» Work required:
All records should be written out again exactly.

══ Records for the task

(** The branch of a command URL whose entry has the attribute. *)
Lemma openUrlForEntry_stored (operator : CommandBox -> Z * list Z) (d : Desk) :
  startsWith lit_cmd resolved_url = true ->
  hasKey (attributes d) RememberCmdExecAttr = true ->
  openUrlForEntry operator d
  = (if QString_eqb (value (attributes d) RememberCmdExecAttr) lit_1
     then modify (fun d => mkDesk (attributes d) (started d ++ [mid 6 resolved_url])
                                  (opened d) (asked d))
     else ret tt) d.
Proof.
  intros Hcmd Hkey. unfold OpenUrl.openUrlForEntry. cbv zeta. rewrite Hcmd.
  unfold bind, get. now rewrite Hkey.
Qed.

(** X17: a stored decision is final. When the entry has the attribute
    [RememberCmdExecAttr], a command URL asks nothing: the command is started
    if the value is "1" and nothing at all happens otherwise. *)
Theorem stored_decision_is_final (operator : CommandBox -> Z * list Z) (d : Desk) :
  startsWith lit_cmd resolved_url = true ->
  hasKey (attributes d) RememberCmdExecAttr = true ->
  openUrlForEntry operator d
  = Some (tt,
          if QString_eqb (value (attributes d) RememberCmdExecAttr) lit_1
          then mkDesk (attributes d) (started d ++ [mid 6 resolved_url])
                      (opened d) (asked d)
          else d).
Proof.
  intros Hcmd Hkey. rewrite openUrlForEntry_stored by assumption.
  destruct (QString_eqb _ lit_1); [reflexivity|].
  unfold ret. now destruct d.
Qed.

(** X18: only a URL that starts with [cmd://] can start a process. Any other
    resolved URL starts nothing, asks nothing and leaves the attributes
    alone; it opens the web URL of the entry when that is not empty. *)
Theorem only_cmd_urls_start_a_process (operator : CommandBox -> Z * list Z) (d : Desk) :
  startsWith lit_cmd resolved_url = false ->
  openUrlForEntry operator d
  = Some (tt,
          mkDesk (attributes d) (started d)
                 (if Nat.eqb (List.length webUrl) 0 then opened d
                  else opened d ++ [webUrl])
                 (asked d)).
Proof.
  intros Hcmd. unfold OpenUrl.openUrlForEntry. cbv zeta. rewrite Hcmd.
  destruct (Nat.eqb (List.length webUrl) 0); cbn [negb]; [|reflexivity].
  unfold ret. now destruct d.
Qed.

(** X19: the operator sees at most 400 code units of the command, and what
    runs is the whole command. For a command URL without a stored decision
    the box shows the command cut to 400 code units plus a mark (whole when
    it is no longer than that), with the default No; on the answer Yes, and
    on no other, the text after [cmd://] is started uncut. *)
Theorem command_is_shown_cut_and_run_whole (operator : CommandBox -> Z * list Z)
    (d : Desk) :
  startsWith lit_cmd resolved_url = true ->
  hasKey (attributes d) RememberCmdExecAttr = false ->
  (6 < List.length resolved_url)%nat ->
  let command := mid 6 resolved_url in
  let box := command_box tr_execute_prompt command in
  exists d',
    openUrlForEntry operator d = Some (tt, d')
    /\ asked d' = asked d ++ [box]
    /\ (List.length (shownCommand box) <= 404)%nat
    /\ ((List.length command <= 400)%nat -> shownCommand box = command)
    /\ boxDefault box = StandardButton.No
    /\ started d' = (if fst (operator box) =? StandardButton.Yes
                     then started d ++ [command] else started d)
    /\ opened d' = opened d.
Proof.
  intros Hcmd Hkey Hlen command box.
  unfold OpenUrl.openUrlForEntry. cbv zeta. rewrite Hcmd.
  unfold bind at 1, get. rewrite Hkey.
  apply Nat.ltb_lt in Hlen. rewrite Hlen.
  fold command. change (mkCommandBox _ _ _ _) with box.
  unfold bind, modify, ret.
  assert (Hshort : (List.length command <= 400)%nat -> shownCommand box = command).
  { intros Hshort. unfold box, command_box. cbv zeta. cbn [shownCommand].
    apply Nat.ltb_ge in Hshort. now rewrite Hshort. }
  pose proof (length_shown_command tr_execute_prompt command) as Hcut.
  fold box in Hcut.
  destruct (fst (operator box) =? StandardButton.Yes), (existsb _ _);
    eexists; (split; [reflexivity|]); cbn [asked started opened];
    repeat (split; [first [reflexivity|assumption]|]); reflexivity.
Qed.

════

» Task result:
(** The branch of a command URL whose entry has the attribute. *)
Lemma openUrlForEntry_stored (operator : CommandBox -> Z * list Z) (d : Desk) :
  startsWith lit_cmd resolved_url = true ->
  hasKey (attributes d) RememberCmdExecAttr = true ->
  openUrlForEntry operator d
  = (if QString_eqb (value (attributes d) RememberCmdExecAttr) lit_1
     then modify (fun d => mkDesk (attributes d) (started d ++ [mid 6 resolved_url])
                                  (opened d) (asked d))
     else ret tt) d.
Proof.
  intros Hcmd Hkey. unfold OpenUrl.openUrlForEntry. cbv zeta. rewrite Hcmd.
  unfold bind, get. now rewrite Hkey.
Qed.

(** X17: a stored decision is final. When the entry has the attribute
    [RememberCmdExecAttr], a command URL asks nothing: the command is started
    if the value is "1" and nothing at all happens otherwise. *)
Theorem stored_decision_is_final (operator : CommandBox -> Z * list Z) (d : Desk) :
  startsWith lit_cmd resolved_url = true ->
  hasKey (attributes d) RememberCmdExecAttr = true ->
  openUrlForEntry operator d
  = Some (tt,
          if QString_eqb (value (attributes d) RememberCmdExecAttr) lit_1
          then mkDesk (attributes d) (started d ++ [mid 6 resolved_url])
                      (opened d) (asked d)
          else d).
Proof.
  intros Hcmd Hkey. rewrite openUrlForEntry_stored by assumption.
  destruct (QString_eqb _ lit_1); [reflexivity|].
  unfold ret. now destruct d.
Qed.

(** X18: only a URL that starts with [cmd://] can start a process. Any other
    resolved URL starts nothing, asks nothing and leaves the attributes
    alone; it opens the web URL of the entry when that is not empty. *)
Theorem only_cmd_urls_start_a_process (operator : CommandBox -> Z * list Z) (d : Desk) :
  startsWith lit_cmd resolved_url = false ->
  openUrlForEntry operator d
  = Some (tt,
          mkDesk (attributes d) (started d)
                 (if Nat.eqb (List.length webUrl) 0 then opened d
                  else opened d ++ [webUrl])
                 (asked d)).
Proof.
  intros Hcmd. unfold OpenUrl.openUrlForEntry. cbv zeta. rewrite Hcmd.
  destruct (Nat.eqb (List.length webUrl) 0); cbn [negb]; [|reflexivity].
  unfold ret. now destruct d.
Qed.

(** X19: the operator sees at most 400 code units of the command, and what
    runs is the whole command. For a command URL without a stored decision
    the box shows the command cut to 400 code units plus a mark (whole when
    it is no longer than that), with the default No; on the answer Yes, and
    on no other, the text after [cmd://] is started uncut. *)
Theorem command_is_shown_cut_and_run_whole (operator : CommandBox -> Z * list Z)
    (d : Desk) :
  startsWith lit_cmd resolved_url = true ->
  hasKey (attributes d) RememberCmdExecAttr = false ->
  (6 < List.length resolved_url)%nat ->
  let command := mid 6 resolved_url in
  let box := command_box tr_execute_prompt command in
  exists d',
    openUrlForEntry operator d = Some (tt, d')
    /\ asked d' = asked d ++ [box]
    /\ (List.length (shownCommand box) <= 404)%nat
    /\ ((List.length command <= 400)%nat -> shownCommand box = command)
    /\ boxDefault box = StandardButton.No
    /\ started d' = (if fst (operator box) =? StandardButton.Yes
                     then started d ++ [command] else started d)
    /\ opened d' = opened d.
Proof.
  intros Hcmd Hkey Hlen command box.
  unfold OpenUrl.openUrlForEntry. cbv zeta. rewrite Hcmd.
  unfold bind at 1, get. rewrite Hkey.
  apply Nat.ltb_lt in Hlen. rewrite Hlen.
  fold command. change (mkCommandBox _ _ _ _) with box.
  unfold bind, modify, ret.
  assert (Hshort : (List.length command <= 400)%nat -> shownCommand box = command).
  { intros Hshort. unfold box, command_box. cbv zeta. cbn [shownCommand].
    apply Nat.ltb_ge in Hshort. now rewrite Hshort. }
  pose proof (length_shown_command tr_execute_prompt command) as Hcut.
  fold box in Hcut.
  destruct (fst (operator box) =? StandardButton.Yes), (existsb _ _);
    eexists; (split; [reflexivity|]); cbn [asked started opened];
    repeat (split; [first [reflexivity|assumption]|]); reflexivity.
Qed.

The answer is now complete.